Lemma read_null_terminated name max l :
  bytes_ok name -> Forall (fun c => c <> 0) name -> name <> [] -> zlen name < max ->
  read_null_terminated_string max (rd_at (name ++ [0] ++ l)) = (Some name, rd_at l).
Proof.
  intros Hb Hz Hne Hm. unfold read_null_terminated_string. pose proof (zlen_nonneg name).
  destruct (Z.eqb_spec max 0); [lia|]. destruct name as [|b rest]; [done|].
  apply bytes_ok_cons in Hb as [Hb Hr]. apply Forall_cons in Hz as [Hb0 Hz].
  unfold zlen in Hm. cbn [length] in Hm. cbn [app].
  erewrite rbind_eq by (by apply rd_read_byte_at).
  rewrite (read_terminated_reads _ _ [] b rest l); [done|done|done|done|done| |lia]. unfold zlen. simpl length. lia.
Qed.

(** A text that reaches the limit before a zero is refused. *)
Lemma read_terminated_long turns max res b rest l :
  byte_ok b -> b <> 0 -> bytes_ok rest -> Forall (fun c => c <> 0) rest ->
  max <= zlen res + zlen rest + 1 ->
  fst (read_terminated turns max res b (rd_at (rest ++ l))) = None.
Proof.
  intros Hb Hb0 Hr Hz Hm. revert res b turns Hb Hb0 Hm.
  induction rest as [|c rest IH]; intros res b turns Hb Hb0 Hm; (destruct turns as [|turns]);
    cbn [read_terminated]; rewrite rd_valid_at; (destruct (Z.eqb_spec b 0); [done|]); cbn [andb negb];
    (destruct (Z.geb_spec (zlen (res ++ [b])) max) as [|Hg]; [done|]);
    rewrite zlen_app in Hg; change (zlen [b]) with 1 in Hg.
  - done.
  - change (zlen []) with 0 in Hm. lia.
  - done.
  - apply bytes_ok_cons in Hr as [Hc Hr]. apply Forall_cons in Hz as [Hc0 Hz].
    assert (E : zlen (c :: rest) = 1 + zlen rest) by (unfold zlen; simpl; lia). rewrite E in Hm.
    cbn [app]. erewrite rbind_eq by (by apply rd_read_byte_at). apply IH; try done.
    rewrite zlen_app. change (zlen [b]) with 1. lia.
Qed.
(* ===== verification/Samples.v ===== *)
(** Concrete inputs, and each property applied to one of them: instances of the
    interfaces the development leaves abstract, a chain state, a block that is
    checked, accepted and connected, and its transactions. *)

From S2P Require Import Prelude Limits Endian Reader Writer Codes Number Operation Script Patterns Chain Base16 Compact Header ChainState Transaction TxCodec TxRules Block BlockRules Sighash Program Interpreter InterpRules.

(** ** Instances *)

#[local] Instance sample_currency : Currency := bitcoin.

(** A checksum in place of the digests: the size is right, and short messages
    that differ have different values. *)
Definition sample_digest (size : nat) (data : list Z) : list Z :=
  repeat 0 (size - 1) ++ [u8 (fold_right (fun b acc => u32 (b + 31 * acc)) 7 data / 256)].

Definition sample_sha256 (data : list Z) : list Z := rev (sample_digest 32 data).

#[local] Instance sample_crypto : Crypto := {|
  sha256_hash := sample_sha256;
  ripemd160_hash := sample_digest 20;
  sha1_hash := sample_digest 20;
  scrypt_hash := sample_sha256
|}.

(** A signature is the key itself. *)
#[local] Instance sample_ecdsa : Ecdsa := {|
  parse_signature := fun distinguished _ => if zlen distinguished =? 0 then None else Some distinguished;
  verify_signature := fun key _ signature => bool_decide (key = signature)
|}.

(** ** A chain state, two transactions and a block *)

Definition sample_data : chain_data :=
  mk_chain_data 5 (repeat 9 32) null_hash null_hash null_hash 0x207fffff [0x207fffff] 1 []
    1300000600 1300000000 [1300000100; 1300000500; 1300000300; 1300000200; 1300000400].

Definition sample_state : chain_state :=
  mk_chain_state sample_data 0 [] (mk_activations 0 1) 1300000300 0x207fffff 0 0.

(** A coinbase and a spend of an output that pays to [1]. *)
Definition coinbase_input : input :=
  mk_input (new_output_point (new_point null_hash null_index)) (script_of_bytes [1; 5])
    reset_witness max_input_sequence.

Definition sample_coinbase : transaction :=
  new_transaction 1 0 [coinbase_input] [new_output 5000000700 (script_of_bytes [0x51])].

Definition spent_output : output := new_output 1000 (script_of_bytes [0x51]).

Definition spending_input : input :=
  mk_input (mk_output_point (new_point (repeat 1 32) 2) false true false 1 0 spent_output)
    (script_of_bytes []) reset_witness max_input_sequence.

Definition sample_spend : transaction :=
  new_transaction 1 0 [spending_input] [new_output 300 (script_of_bytes [0x51])].

Definition sample_header : header :=
  new_header 1 (repeat 9 32)
    (merkle_root [fst (tx_hash false sample_coinbase); fst (tx_hash false sample_spend)])
    1300000700 0x207fffff 0.

Definition sample_block : block := new_block sample_header [sample_coinbase; sample_spend].

Lemma sample_block_checked : block_check None 1300000000 sample_block = Some error.success.
Proof. vm_compute. reflexivity. Qed.

Lemma sample_block_accepted : block_accept_state sample_state true sample_block = Some error.success.
Proof. vm_compute. reflexivity. Qed.

Lemma sample_block_connected : block_connect_state sample_state sample_block = error.success.
Proof. vm_compute. reflexivity. Qed.

Lemma sample_values_ok : Forall (fun t => coherent t /\ values_ok t) (transactions sample_block).
Proof.
  repeat apply Forall_cons_2; [| |apply Forall_nil_2].
  all: split; [apply new_transaction_coherent|split; apply Forall_cons_2; (by vm_compute || constructor)].
Qed.

(** ** The properties at these inputs *)

Lemma block_conserves_witness :
  sum_outputs (outputs sample_coinbase) <= sum_fees [sample_spend] + subsidy 5 true.
Proof.
  apply (block_conserves None 1300000000 sample_state sample_block sample_coinbase [sample_spend]).
  - apply sample_block_checked.
  - apply sample_block_accepted.
  - reflexivity.
  - reflexivity.
  - apply sample_values_ok.
  - reflexivity.
Defined.

Lemma checked_accepted_conserves_witness :
  sum_outputs (outputs sample_spend) <= sum_inputs (inputs sample_spend) /\
  sum_outputs (outputs sample_spend) <= max_money true /\
  fees sample_spend = Z.min (umax 64) (sum_inputs (inputs sample_spend)) - sum_outputs (outputs sample_spend).
Proof.
  apply (checked_accepted_conserves sample_state true true sample_spend).
  - apply new_transaction_coherent.
  - split; apply Forall_cons_2; (by vm_compute || constructor).
  - reflexivity.
  - vm_compute. reflexivity.
  - vm_compute. reflexivity.
Defined.

Lemma block_connect_success_witness : input_verified sample_state sample_spend 0 spending_input.
Proof.
  pose proof (proj1 (block_connect_success sample_state sample_block eq_refl) sample_block_connected)
    as Hall.
  apply Hall; [right; left; reflexivity|reflexivity|reflexivity].
Defined.

Definition sample_key : list Z := 2 :: repeat 7 32.

(** The state of a machine with no script. *)
Definition sample_program : program := input_program reset_script sample_spend 0 0.

Lemma key_hash_spend_witness :
  key_hash sample_key = key_hash sample_key /\
  exists signed,
    parse_signed (key_hash_state (from_operations (to_pay_key_hash_pattern (key_hash sample_key))) 4 [] sample_program) (sample_key ++ [1]) =
      inr signed /\
    check_key (key_hash_state (from_operations (to_pay_key_hash_pattern (key_hash sample_key))) 4 [] sample_program)
      (script_code_of (key_hash_state (from_operations (to_pay_key_hash_pattern (key_hash sample_key))) 4 [] sample_program) [sample_key ++ [1]])
      signed sample_key = true.
Proof.
  apply (key_hash_spend (from_operations (to_pay_key_hash_pattern (key_hash sample_key))) (key_hash sample_key) sample_key (sample_key ++ [1]) [] sample_program).
  - split; reflexivity.
  - reflexivity.
  - done.
  - eexists. split; [vm_compute; reflexivity|reflexivity].
Defined.

(** One, one and their sum. *)
Lemma evaluate_success_witness :
  let p := input_program (script_of_bytes [0x51; 0x51; 0x93]) sample_spend 0 0 in
  Forall within_limits (turns 0 (operations (p_script p)) p) /\
  primary (snd (evaluate p)) = [[2]] /\ operation_count (snd (evaluate p)) = 1.
Proof.
  edestruct (evaluate_success (input_program (script_of_bytes [0x51; 0x51; 0x93]) sample_spend 0 0))
    as (_ & _ & _ & _ & Hw & _).
  - vm_compute. reflexivity.
  - reflexivity.
  - reflexivity.
  - split; [exact Hw|]. vm_compute. split; reflexivity.
Defined.

(** A copy that takes the hash of the transaction, and another version. *)
Lemma reachable_accessors_witness :
  let t := set_version 2 (copy_with_hash sample_spend (computed_hash sample_spend)) in
  fst (tx_hash false t) = computed_hash t.
Proof.
  apply (reachable_accessors (set_version 2 (copy_with_hash sample_spend (computed_hash sample_spend)))).
  eapply reach_step; [eapply reach_step; [apply reach_new|apply step_copy_hash]|].
  apply step_set_version.
Defined.

(** A transaction with a witness, of the wire and of the store. *)
Definition witness_input : input :=
  mk_input (new_output_point (new_point (repeat 1 32) 2)) (script_of_bytes [])
    (mk_witness [sample_key ++ [1]; sample_key] true) 5.

Definition sample_segwit : transaction :=
  new_transaction 2 7 [witness_input] [new_output 300 (script_of_bytes [0x51])].

(** Proves the well-formedness of a concrete value. *)
Ltac concrete_wf :=
  repeat match goal with
  | |- _ /\ _ => split
  | |- Forall _ [] => apply Forall_nil_2
  | |- Forall _ (_ :: _) => apply Forall_cons_2
  | |- script_wf _ => apply (bool_decide_unpack _); vm_compute; exact I
  | |- byte_ok _ => apply (bool_decide_unpack _); vm_compute; exact I
  | |- bytes_ok _ => apply (bool_decide_unpack _); vm_compute; exact I
  | |- _ = _ => reflexivity
  | |- in_width _ _ => apply (bool_decide_unpack _); vm_compute; exact I
  | |- _ <= _ => apply (bool_decide_unpack _); vm_compute; exact I
  end.

Lemma sample_segwit_wf wire : tx_wf wire true sample_segwit.
Proof.
  unfold tx_wf, output_wf, stack_wf, input_wf, point_wf, element_wf. destruct wire; simpl;
    concrete_wf; cbn; concrete_wf.
  - left. split; concrete_wf. discriminate.
  - unfold witness_wf, element_wf. concrete_wf. cbn. concrete_wf.
Qed.

Lemma tx_wire_roundtrip_witness :
  exists e, tx_to_data true true false sample_segwit = Some e /\
    reads (R := Deserializer.t) (tx_from_data true true false default_transaction) e
      (decoded_tx true default_transaction sample_segwit, true) /\
    tx_to_data true true false (decoded_tx true default_transaction sample_segwit) = Some e.
Proof.
  eexists. split; [vm_compute; reflexivity|].
  apply (tx_wire_roundtrip true sample_segwit default_transaction).
  - apply new_transaction_coherent.
  - apply sample_segwit_wf.
  - discriminate.
  - vm_compute. reflexivity.
Defined.

Definition segwit_block : block := new_block sample_header [sample_segwit].

Lemma block_roundtrip_witness :
  exists e, block_to_data true segwit_block = Some e /\
    reads (R := Deserializer.t) (block_from_data true default_block) e
      (decoded_block true default_block segwit_block, true) /\
    block_to_data true (decoded_block true default_block segwit_block) = Some e.
Proof.
  eexists. split; [vm_compute; reflexivity|].
  apply (block_roundtrip true segwit_block default_block).
  - unfold block_wf, header_wf. cbn -[sample_header]. split; [concrete_wf|]. split; [concrete_wf|].
    apply Forall_cons_2; [|apply Forall_nil_2]. split; [apply sample_segwit_wf|discriminate].
  - apply Forall_cons_2; [|apply Forall_nil_2]. apply new_transaction_coherent.
  - vm_compute. reflexivity.
Defined.

(** A state at a retarget height. *)
Definition retarget_data : chain_data :=
  mk_chain_data 2016 (repeat 9 32) null_hash null_hash null_hash 0x1c123456 [0x1c123456] 1 []
    1300000600 1299000000 [1300000000].

Lemma work_required_retarget_target_witness :
  exists old, from_compact 0x1c123456 = Some old /\
    from_compact (work_required_retarget retarget_data) =
      Some (if pow_limit <? old * retarget_timespan retarget_data / target_timespan_seconds
            then pow_limit
            else truncated (old * retarget_timespan retarget_data / target_timespan_seconds)).
Proof.
  eexists. split; [vm_compute; reflexivity|].
  apply (work_required_retarget_target retarget_data).
  - reflexivity.
  - vm_compute. reflexivity.
  - apply (bool_decide_unpack _). vm_compute. exact I.
Defined.

Lemma operations_lossless_witness :
  (Forall operation_wf [op_of_code 0x51] /\ operations_to_data [op_of_code 0x51] = [0x51]) \/
  (exists good rest, rest <> [] /\ [op_of_code 0x51] = good ++ [reset_operation] /\
     Forall operation_wf good /\ operations_to_data good ++ rest = [0x51]).
Proof.
  apply (operations_lossless [0x51] [op_of_code 0x51]).
  - concrete_wf.
  - vm_compute. reflexivity.
Defined.

Lemma locator_heights_spec_witness :
  exists rest, locator_heights 500000 = Some (rest ++ [0]) /\ descending (rest ++ [0]) /\
    zlen (rest ++ [0]) <= 75 /\ (0 < 500000 -> hd 0 rest = 500000).
Proof. apply (locator_heights_spec 500000). lia. Defined.

(** A machine inside a branch that is not taken. *)
Definition branching_program : program :=
  snd (run_op (op_of_code opcode.if_) (Some 0%nat) (set_primary [[]] sample_program)).

Lemma condition_counter_exact_witness :
  condition branching_program = [false] /\ succeeded branching_program = false.
Proof.
  split; [reflexivity|].
  refine (condition_counter_exact branching_program _).
  apply reach_run, reach_start; reflexivity.
Defined.

(** A spend locked until height 100, and its sequence lock of ten blocks. *)
Definition locked_input : input :=
  mk_input (new_output_point (new_point (repeat 1 32) 2)) (script_of_bytes []) reset_witness 10.

Definition locked_spend : transaction := new_transaction 2 100 [locked_input] [].

Definition locked_program (forks operand : Z) : program :=
  set_primary [number.data operand] (input_program reset_script locked_spend 0 forks).

Lemma compact_forms_witness :
  is_overflowed (compact_of_bits 0xff123456) = true /\
  (let c := compact_of_bits (normal (compact_of_big 0x123456789abc)) in
   big c <= 0x123456789abc < big c + 256 ^ Z.max 0 (normal_exponent 0x123456789abc - 3)).
Proof.
  destruct (compact_forms 0xff123456 0x123456789abc) as ((Ho & _) & (_ & _ & Hb)); [concrete_wf|concrete_wf|].
  split; [exact Ho|exact Hb].
Defined.

Lemma merkle_root_shape_witness :
  merkle_root ([[1]; [2]] ++ [[3]; [4]]) = bitcoin_hash (merkle_root [[1]; [2]] ++ merkle_root [[3]; [4]]) /\
  merkle_root ([[1]; [2]; [3]] ++ [[3]]) = merkle_root [[1]; [2]; [3]].
Proof.
  apply (merkle_root_shape 1 [[1]; [2]] [[3]; [4]] [[1]; [2]; [3]]); [reflexivity|reflexivity|simpl; lia|reflexivity].
Defined.

Lemma lock_time_checks_witness :
  (exists i stack, inputs locked_spend !! 0%nat = Some i /\ sequence i <> max_input_sequence /\
    top max_check_locktime_verify_number_size (locked_program rule_fork.bip65_rule 99) = Some stack) /\
  exists i stack, inputs locked_spend !! 0%nat = Some i /\
    top max_check_sequence_verify_number_size (locked_program rule_fork.bip112_rule 9) = Some stack.
Proof.
  destruct (lock_time_checks (locked_program rule_fork.bip65_rule 99) (locked_program rule_fork.bip112_rule 9)
    eq_refl eq_refl) as [Hl Hs].
  destruct (proj1 Hl eq_refl) as (i & stack & Hi & Hq & Ht & _).
  destruct (proj1 Hs eq_refl) as (i' & stack' & Hi' & Ht' & _).
  split; [exists i, stack; exact (conj Hi (conj Hq Ht))|exists i', stack'; exact (conj Hi' Ht')].
Defined.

### Work to complete
Extract all lines from the data in which "else" is found.

### Solution
  parse_signature := fun distinguished _ => if zlen distinguished =? 0 then None else Some distinguished;
            else truncated (old * retarget_timespan retarget_data / target_timespan_seconds)).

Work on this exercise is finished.